**EXERCISE AIM:** Copy word for word, please, the lines of the entries below running from the one containing "mkSt (mkResponse 200 None user) [] [] db." to the one containing "the original and", both ends included.

**DATA FOR THIS TASK:**
▼

(** * Web ScrapBook indexer: the reconciliation engine of [src/indexer/load.js]

    A shallow embedding of the parts of [indexer.import] and its helpers
    that rebuild metadata, table of contents, favicon cache and output
    delta, together with the properties proved about them.

    Conventions of the embedding.
    - A JavaScript string is held as the bytes of its UTF-8 encoding, in a
      [string]; [undefined] is [None].  A value is "truthy" when it is a
      non-empty string, or any object.  The characters U+2028 and U+2029,
      which a regular expression takes for line terminators, are met as
      their three bytes ([line_break_at]); the order of [<] on strings,
      which goes by UTF-16 code units, is [js_compare].  A length or a
      position counts bytes where the script counts code units: it serves
      to cut a prefix off a text that starts with it, where both cut at
      the same place.
    - A JavaScript object used as a map and enumerated with [for .. in]
      or serialised is an insertion-ordered association list ([JsObj]):
      assigning an existing key updates in place, assigning a new key
      appends, [delete] removes.  The list holds the own keys, and
      [obj_get] and [obj_has] read own keys only: a read [o[k]] of the
      script also finds what [o] inherits from [Object.prototype], so the
      two agree for a key that is none of [inherited_names]; [plain_run]
      and the hypotheses of its kind say that of the keys of an input.
      Keys are taken not to be array indices
      (which an engine enumerates first; the seventeen-digit identifiers
      of items are not).  A [for .. in] loop visits the keys the object has
      when the loop starts, skipping those deleted before their turn.
    - A [Map] or [Set] that is only queried is a list whose head is the most
      recent write.
    - The promise chain of [indexer.import] is run in program order: every
      step touches the shared accumulators from one micro-task at a time. *)

From Stdlib Require Import List String Ascii Bool Arith NArith Lia.
From Stdlib Require Import DecimalString DecimalN.
Import ListNotations.
Local Open Scope list_scope.
Local Open Scope string_scope.
(** * Line-respecting chunking of long messages

    A verification of [split_string_by_lines] from [news_parsing_utils.py]:
    the function that cuts a long message into pieces small enough for one
    chat message each, without ever cutting through a line.

    Python values are modelled as follows.
    - A [str] is the list of its Unicode code points; [len] is the length of
      that list, as a Python [int], that is, an unbounded integer in [Z].
    - [max_length] is a Python [int], so it ranges over all of [Z].
    - A [list] of strings that the code only ever appends to is a Rocq list;
      [chunks.append(x)] is [chunks ++ [x]].
    - The truth value of a string ([if current_chunk:]) is [truthy]. *)

From Stdlib Require Import String Ascii QArith.
From Stdlib Require Import List ZArith NArith Bool Lia.
Import ListNotations.

Local Open Scope Z_scope.

(** ** Strings *)

Definition char : Type := N.
Definition str : Type := list char.

Definition len (s : str) : Z := Z.of_nat (length s).

Definition truthy (s : str) : bool :=
  match s with
  | [] => false
  | _ :: _ => true
  end.
Lemma parseContainerChildren_stable el : forall idx start flow styles markup,
  stable (parseContainerChildren JSON_parse spread el ctx idx start flow styles markup)
         (parseContainerChildren JSON_parse spread el ctx' idx start flow styles markup).
Proof.
  induction el as [d|t a cs IH] using RuntimeFacts.Node_forall;
    intros idx start flow styles markup.
  - cbn [parseContainerChildren]. repeat stable_step.
  - cbn [parseContainerChildren].
    apply stable_bind; [apply stable_refl|intros containerStyles].
    apply stable_bind; [apply stable_refl|intros containerMarkup].
    match goal with
    | |- stable (?f _ _ _ _ _) (?g _ _ _ _ _) =>
        assert (Hloop : forall components componentIndex cursor maxEnd,
                   stable (f cs components componentIndex cursor maxEnd)
                          (g cs components componentIndex cursor maxEnd));
        [|apply Hloop]
    end.
    induction IH as [|child rest Hchild _ IHrest]; intros components componentIndex cursor maxEnd.
    + apply stable_refl.
    + cbn fix beta iota.
      repeat first [apply IHrest | apply Hchild | apply parseContainerTiming_stable
                   | apply timeAttr_stable | apply parseComponentElement_stable | stable_step].
Qed.

Lemma parseComponentOrContainer_stable child idx :
  stable (parseComponentOrContainer JSON_parse spread child ctx idx)
         (parseComponentOrContainer JSON_parse spread child ctx' idx).
Proof.
  unfold parseComponentOrContainer.
  repeat first [apply parseContainerTiming_stable | apply parseContainerChildren_stable
               | apply parseComponentElement_stable | stable_step].
Qed.

Lemma parseLayerChildren_stable cs : forall components idx,
  stable (parseLayerChildren JSON_parse spread cs ctx components idx)
         (parseLayerChildren JSON_parse spread cs ctx' components idx).
Proof.
  induction cs as [|child rest IH]; intros components idx; [apply stable_refl|].
  cbn [parseLayerChildren].
  repeat first [apply IH | apply parseComponentOrContainer_stable | stable_step].
Qed.

Lemma parseLayer_stable child :
  stable (parseLayer JSON_parse spread child ctx) (parseLayer JSON_parse spread child ctx').
Proof.
  unfold parseLayer.
  repeat first [apply parseTiming_stable | apply parseLayerChildren_stable | stable_step].
Qed.

End Stable.

End StableFacts.

(** ** The loop resolves what some order resolves

    The first half of C1 for the compositions in which an attempt that
    stops on an unresolved reference has registered no cue. *)

Module OrderFacts.
Import TimeExpr Xml ResolverSpec ResolverFacts StableFacts Samples.
Definition createUser (inputData : JsObject) : Result JsObject :=
  catch
    (newUser ← User_create inputData;
     mret (omit (toJSON newUser) "password"))
    (fun err =>
       if instanceofError err
       then Throw (ThrownAppError (mkAppError 409 (err_message err)))
       else Throw err).

Definition checkPassword (email password : string)
  : Result (option JsObject) :=
  user ← User_findOne email;
  match user with
  | None => mret None
  | Some user =>
      isValid ← doc_comparePassword user password;
      if negb isValid then mret None
      else
        let userWithoutPassword :=
          toObject (fun doc ret =>
                      let ret := delete "password" ret in
                      let ret := delete "comparePassword" ret in
                      ret) user in
        mret (Some userWithoutPassword)
  end.
End UserService.

(** * What a run leaves behind *)

(** The state in which Express hands a request to the first handler:
    nothing sent, status 200, [next] not called yet. *)
Definition fresh (user : CurrentUser) (db : BookingService) : St :=
  mkSt (mkResponse 200 None user) [] [] db.

(** The state after [m] has run from [s]. *)
Definition run {A} (m : M A) (s : St) : St := fst (m s).
(** * HAAD plugin: the text passes, the position key and the merge

    A shallow embedding of [plugin/HAADPlugin.py].

    - Record lines are lists of characters; a file is the list of its lines.
    - Python exceptions are the [Raise] results of an error monad.
    - Coordinates are exact rationals standing for the floats of the source;
      a distance is carried as its square, so that comparing two distances,
      or a distance with [2.0], is a comparison of rationals.
    - Atoms and residues live in one heap and are named by references, as
      Python objects are: the merge mutates atoms and residues in place, and
      the original and the deserialized structure are both lists of residue
      references into that heap. *)

From Stdlib Require Import ZArith QArith Qround Ascii String Sorted Lia Lqa.
From stdpp Require Import base option list gmap.

Local Open Scope nat_scope.

(** ** Exceptions *)

Inductive exn : Type :=
  | ValueError
  | IndexError
  | NameError
  | UnboundLocalError
  | TypeError.

Inductive result (A : Type) : Type :=
  | Ok (a : A)
  | Raise (e : exn).

Arguments Ok {A} a.
Arguments Raise {A} e.

Definition bind {A B : Type} (m : result A) (k : A -> result B) : result B :=
  match m with
  | Ok a => k a
  | Raise e => Raise e
  end.

Notation "x <~ m ;; k" := (bind m (fun x => k))
  (at level 100, m at next level, right associativity).

(** ** Record lines *)

Module Text.

Abbreviation line := (list ascii).

Definition blank : ascii := " "%char.
Definition newline : ascii := ascii_of_nat 10.

(** [s[a:b]] for [0 <= a <= b]: a Python slice clips at the end of [s]. *)
Definition slice (s : line) (a b : nat) : line := take (b - a) (drop a s).

(** [s[a:-2]]: from [a] up to, not including, the last two characters. *)
Definition slice_to_last2 (s : line) (a : nat) : line :=
  drop a (take (length s - 2) s).

(** [s[i]] on a string: [IndexError] past the end. *)
Definition index (s : line) (i : nat) : result ascii :=
  match s !! i with
  | Some c => Ok c
  | None => Raise IndexError
  end.

Definition is_digit (c : ascii) : bool :=
  (48 <=? nat_of_ascii c) && (nat_of_ascii c <=? 57).

(** [int(c)] for a one-character string [c]: the digit's value, and
    [ValueError] for every other character (a sign, a letter, white space). *)
Definition int (c : ascii) : result Z :=
  if is_digit c then Ok (Z.of_nat (nat_of_ascii c) - 48)%Z
  else Raise ValueError.
Lemma le_zero_js x : BN.le_zero x -> BN.js_le_zero x = true.
Proof.
  with_strategy transparent [BN.js_le_zero] (unfold BN.js_le_zero).
  destruct x as [c e|neg|]; cbn [BN.le_zero]; intros H; try contradiction; [|exact H].
  apply orb_true_iff. left. now apply Z.leb_le.
Qed.

(** C2, amended: for assets listed in the asset table, [getQuote] returns
    null, and does not throw, when the two assets are not on the same chain,
    when the pair is not SOV -> ZERO, when the amount is at most zero, and
    when the sale contract reports that the sale is closed. *)
Theorem getQuote_null this network from to amount fromInfo toInfo t res :
  cryptoassets this !! from = Some fromInfo ->
  cryptoassets this !! to = Some toInfo ->
  exec (getQuote this network from to amount) t res ->
  chain fromInfo <> chain toInfo \/
  (from, to) <> ("SOV", "ZERO")%string \/
  BN.le_zero amount \/
  (exists c, In (EvIsClosed c (Ok true)) t) ->
  res = Ok None.
Proof.
  intros Hfrom Hto H Hcase. open_method getQuote.
  rewrite Hfrom, Hto in H. cbn in H.
  destruct (String.eqb_spec (chain fromInfo) "rsk") as [E1|E1]; cbn in H;
    [|now destruct H].
  destruct (String.eqb_spec (chain toInfo) "rsk") as [E2|E2]; cbn in H;
    [|now destruct H].
  destruct (BN.js_le_zero amount) eqn:Ele; cbn in H; [now destruct H|].
  destruct (String.eqb_spec from "SOV") as [E3|E3]; cbn in H; [|now destruct H].
  destruct (String.eqb_spec to "ZERO") as [E4|E4]; cbn in H; [|now destruct H].
  destruct Hcase as [Hc|[Hc|[Hc|(c & Hc)]]].
  - congruence.
  - congruence.
  - apply le_zero_js in Hc. congruence.
  - apply exec_bind in H. destruct H as [(e & H & ->)|(b & t1 & t2 & H1 & H2 & ->)].
    + apply checkSaleClosed_spec in H. destruct H as [H _].
      apply H in Hc. discriminate.
    + pose proof (checkSaleClosed_spec _ _ _ _ H1) as [Hs _].
      apply in_app_or in Hc. destruct Hc as [Hc|Hc].
      * apply Hs in Hc. injection Hc as ->. cbn in H2. now destruct H2.
      * destruct b; cbn in H2; [now destruct H2|].
        apply exec_bind in H2.
        destruct H2 as [(e & H2 & ->)|(r & t3 & t4 & H2 & H3 & ->)].
        -- apply getDepositRate_spec in H2. destruct H2 as [H2 _].
           exfalso. eapply H2, Hc.
        -- apply getDepositRate_spec in H2. destruct H2 as [H2 _].
           cbn in H3. destruct H3 as [-> _]. rewrite app_nil_r in Hc.
           exfalso. eapply H2, Hc.
Qed.

(** What [getQuote] returns when it returns a quote. *)
Lemma getQuote_returns this network from to amount t q :
  exec (getQuote this network from to amount) t (Ok (Some q)) ->
  exists fromInfo t1 t2 c ppm er,
    cryptoassets this !! from = Some fromInfo /\
    from = "SOV"%string /\ to = "ZERO"%string /\
    BN.js_le_zero amount = false /\
    exec (checkSaleClosed this network) t1 (Ok false) /\
    t = t1 ++ t2 ++ [EvPPM c (Ok ppm); EvExchangeRate c (Ok er)] /\
    q = {| from := from; to := to;
           fromAmount := AmountString (BN.toFixed (currencyToUnit fromInfo amount));
           toAmount := AmountBN (BN.times (currencyToUnit fromInfo amount)
                                   (BN.dividedBy (BN.of_Z er) (BN.of_Z ppm)));
           fee := None; fromAccountId := None; toAccountId := None |}.
Proof.
  open_method getQuote. intros H.
  destruct (cryptoassets this !! from) as [fromInfo|] eqn:Hfrom; cbn in H;
    [|destruct H; discriminate].
  destruct (String.eqb_spec (chain fromInfo) "rsk") as [E1|E1]; cbn in H;
    [|destruct H; discriminate].
  destruct (cryptoassets this !! to) as [toInfo|] eqn:Hto; cbn in H;
    [|destruct H; discriminate].
  destruct (String.eqb_spec (chain toInfo) "rsk") as [E2|E2]; cbn in H;
    [|destruct H; discriminate].
  destruct (BN.js_le_zero amount) eqn:Ele; cbn in H; [destruct H; discriminate|].
  destruct (String.eqb_spec from "SOV") as [E3|E3]; cbn in H; [|destruct H; discriminate].
  destruct (String.eqb_spec to "ZERO") as [E4|E4]; cbn in H; [|destruct H; discriminate].
  apply exec_bind in H. destruct H as [(e & _ & [=])|(b & t1 & t2 & H1 & H2 & ->)].
  destruct b; cbn in H2; [destruct H2; discriminate|].
  apply exec_bind in H2. destruct H2 as [(e & _ & [=])|(r & t3 & t4 & H2 & H3 & ->)].
  apply getDepositRate_spec in H2. destruct H2 as [_ H2].
  destruct (H2 r eq_refl) as (t0 & c & ppm & er & -> & ->).
  cbn in H3. destruct H3 as [-> [= ->]].
  exists fromInfo, t1, t0, c, ppm, er. rewrite app_nil_r.
  repeat split; try assumption.
  rewrite currencyToUnit_of_BN.
  rewrite BNFacts.of_string_toFixed by apply canonical_currencyToUnit.
  rewrite BNFacts.of_string_toString by apply BNArith.canonical_dividedBy.
  reflexivity.
Qed.

Lemma value_int n : (BN.value n 0 == inject_Z n)%Q.
Proof. unfold BN.value. simpl. ring. Qed.

Lemma value_exact k n d :
  n * 10 ^ 20 = k * d ->
  (BN.value k (-20) * inject_Z d == inject_Z n)%Q.
Proof.
  intros E. rewrite <- (value_int d), <- (BNArith.value_mul k (-20) d 0), <- E.
  rewrite BNFacts.value_shift by lia. apply value_int.
Qed.

(** C3, amended: a quote is computed in decimal arithmetic from the PPM and
    the exchange rate read from the contract.  The rate is exchangeRate / PPM
    rounded to 20 decimal places, to the nearest with ties away from zero;
    it is exactly exchangeRate / PPM whenever that quotient has at most 20
    decimal places.  toAmount is the exact product of the input amount in
    base units and the rate.  For PPM = 1,000,000, exchangeRate = 500,000
    and 100 base units the rate is 0.5 and toAmount is 50. *)
Theorem getQuote_amounts this network from to amount t q :
  exec (getQuote this network from to amount) t (Ok (Some q)) ->
  exists fromInfo t0 c ppm er,
    cryptoassets this !! from = Some fromInfo /\
    t = t0 ++ [EvPPM c (Ok ppm); EvExchangeRate c (Ok er)] /\
    let u := currencyToUnit fromInfo amount in
    let rate := BN.dividedBy (BN.of_Z er) (BN.of_Z ppm) in
    fromAmount q = AmountString (BN.toFixed u) /\
    toAmount q = AmountBN (BN.times u rate) /\
    (forall qu qr, BN.to_Q u = Some qu -> BN.to_Q rate = Some qr ->
       exists qt, BN.to_Q (BN.times u rate) = Some qt /\ (qt == qu * qr)%Q) /\
    (ppm <> 0 ->
       rate = BN.mk (BN.round_half_up_div (er * 10 ^ 20) ppm) (-20)) /\
    (0 <= er -> 0 < ppm ->
       2 * Z.abs (BN.round_half_up_div (er * 10 ^ 20) ppm * ppm - er * 10 ^ 20) <= ppm) /\
    (ppm <> 0 -> (ppm | er * 10 ^ 20) ->
       exists qr, BN.to_Q rate = Some qr /\ (qr * inject_Z ppm == inject_Z er)%Q) /\
    (ppm = 1000000 -> er = 500000 -> u = BN.of_Z 100 ->
       BN.toString rate = "0.5"%string /\ toAmount q = AmountBN (BN.of_Z 50)).
Proof.
  intros H. apply getQuote_returns in H.
  destruct H as (fromInfo & t1 & t2 & c & ppm & er & Hfrom & _ & _ & _ & _ & -> & ->).
  exists fromInfo, (t1 ++ t2), c, ppm, er.
  split; [exact Hfrom|]. split; [now rewrite app_assoc|].
  cbn zeta. cbn [fromAmount toAmount].
  split; [reflexivity|]. split; [reflexivity|].
  split; [intros qu qr; apply BNArith.to_Q_times|].
  split; [apply BNArith.dividedBy_of_Z|].
  split; [intros; apply BNArith.round_half_up_div_nearest; lia|].
  split.
  - intros Hp (k & Hk). rewrite BNArith.dividedBy_of_Z by exact Hp.
    rewrite Hk, BNArith.round_half_up_div_exact by exact Hp.
    destruct (BNFacts.to_Q_mk k (-20)) as (qr & -> & Hq).
    exists qr. split; [reflexivity|]. rewrite Hq. now apply value_exact.
  - intros -> -> ->. split; vm_compute; reflexivity.
Qed.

▲

**EXERCISE RESPONSE:**
  mkSt (mkResponse 200 None user) [] [] db.

(** The state after [m] has run from [s]. *)
Definition run {A} (m : M A) (s : St) : St := fst (m s).
(** * HAAD plugin: the text passes, the position key and the merge

    A shallow embedding of [plugin/HAADPlugin.py].

    - Record lines are lists of characters; a file is the list of its lines.
    - Python exceptions are the [Raise] results of an error monad.
    - Coordinates are exact rationals standing for the floats of the source;
      a distance is carried as its square, so that comparing two distances,
      or a distance with [2.0], is a comparison of rationals.
    - Atoms and residues live in one heap and are named by references, as
      Python objects are: the merge mutates atoms and residues in place, and
      the original and the deserialized structure are both lists of residue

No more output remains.